The growing demand for computing resources leads to a serious problem of excessive energy consumption in data centers. In recent studies, energy consumption of both computing and cooling equipment is drawing attention. For improving the energy efficiency of cooling equipment such as computer room air conditioners (CRACs), it is neccesary to predict temperatures in data centers and to optimize thermal management in data centers. In this study, we propose a temperature prediction method for servers in a data center using a neural network. We used the prediction result for distributing task targeting temperature-based load balancing. First, we conducted an experiment in a real data center to evaluate the prediction accuracy of the proposed method.
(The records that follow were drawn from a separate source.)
Lemma parse_tokens_nonempty s tokens cur cs : parse_tokens s tokens cur = Ok cs -> tokens <> [] -> cs <> [].
Proof.
  destruct tokens as [|t tokens]; [done|]. simpl. destruct (parse_chord_at _ _) as [c|]; cbn; [|done]. destruct (parse_tokens _ _ _) as [rest|]; cbn; [|done]. by intros [= <-].
Qed.
Lemma parse_sequence_nonempty s cs : parse_chord_sequence s = Ok cs -> cs <> [].
Proof. unfold parse_chord_sequence. destruct (split_whitespace s) as [|t l]; [done|]. intros H. by eapply parse_tokens_nonempty. Qed.
Lemma accept_root at_path T table ds : T !! [] = None -> (accept at_path T table ds).1 !! [] = None.
Proof.
  revert T ds. induction table as [|[b a] table IH]; intros T ds H; simpl; [done|]. destruct (parse_chord_sequence b) as [seq|] eqn:Ep; [|by apply IH].
  destruct (compatible _ _); [|by apply IH]. apply IH. rewrite lookup_insert_ne; [done|]. intros E. apply app_eq_nil in E as [_ ->]. by apply parse_sequence_nonempty in Ep.
Qed.
Lemma insert_all_spec table : forall n T ds, Represents n T ->
  (insert_all n table ds).2 = (accept [] T table ds).2 /\ Represents (insert_all n table ds).1 (accept [] T table ds).1.
Proof.
  induction table as [|[b a] table IH]; intros n T ds Hrep; simpl; [done|]. destruct (parse_chord_sequence b) as [seq|e]; [|by apply IH].
  pose proof (insert_spec seq n T (resolved_of a) b Hrep) as Hi. destruct (compatible T seq).
  - destruct (insert n seq (resolved_of a) b) as [r n']. cbn in Hi. destruct Hi as [-> Hi]. by apply IH.
  - rewrite Hi. by apply IH.
Qed.
Lemma below_insert c T k a : below c (<[c :: k := a]> T) = <[k := a]> (below c T).
Proof.
  apply map_eq. intros s. rewrite lookup_below. destruct (decide (s = k)) as [->|Hs]; [by rewrite !lookup_insert_eq|].
  rewrite !lookup_insert_ne by congruence. by rewrite lookup_below.
Qed.
Lemma accept_below c table : forall T ds, T !! [] = None ->
  (accept [c] T table ds).2 = (accept [] (below c T) table ds).2 /\ below c (accept [c] T table ds).1 = (accept [] (below c T) table ds).1
  /\ forall d k, d <> c -> (accept [c] T table ds).1 !! (d :: k) = T !! (d :: k).
Proof.
  induction table as [|[b a] table IH]; intros T ds H; simpl; [done|]. destruct (parse_chord_sequence b) as [seq|e]; [|by apply IH].
  rewrite compatible_below by done. destruct (compatible (below c T) seq); [|by apply IH].
  destruct (IH (<[c :: seq := resolved_of a]> T) ds) as (I1 & I2 & I3); [by rewrite lookup_insert_ne by done|].
  rewrite below_insert in I1, I2. split_and!; [done|done|]. intros d k Hd. rewrite I3 by done. by rewrite lookup_insert_ne by congruence.
Qed.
We then simulated task distribution based on the predicted temperatures and compared the maximum CPU temperature with a non-predictive approach. The results indicated that the proposed method can reduce future CPU temperatures successfully compared to the non-predictive approach, though in exchange for high computational cost.
基于神经网络温度预测的数据中心节能任务分配
对计算资源的需求日益增长,导致数据中心能耗过高的问题日益严重。在最近的研究中,计算设备和冷却设备的能耗都引起了人们的关注。为了提高机房空调(crac)等制冷设备的能效,有必要对数据中心的温度进行预测,并优化数据中心的热管理。在本研究中,我们提出了一种基于神经网络的数据中心服务器温度预测方法。我们使用预测结果来分配任务,目标是基于温度的负载平衡。首先,我们在真实数据中心进行了实验,以评估所提出方法的预测精度。然后,我们基于预测温度模拟任务分布,并将最高CPU温度与非预测方法进行比较。结果表明,与非预测方法相比,该方法可以成功地降低未来的CPU温度,但代价是高昂的计算成本。
本文章由计算机程序翻译,如有差异,请以英文原文为准。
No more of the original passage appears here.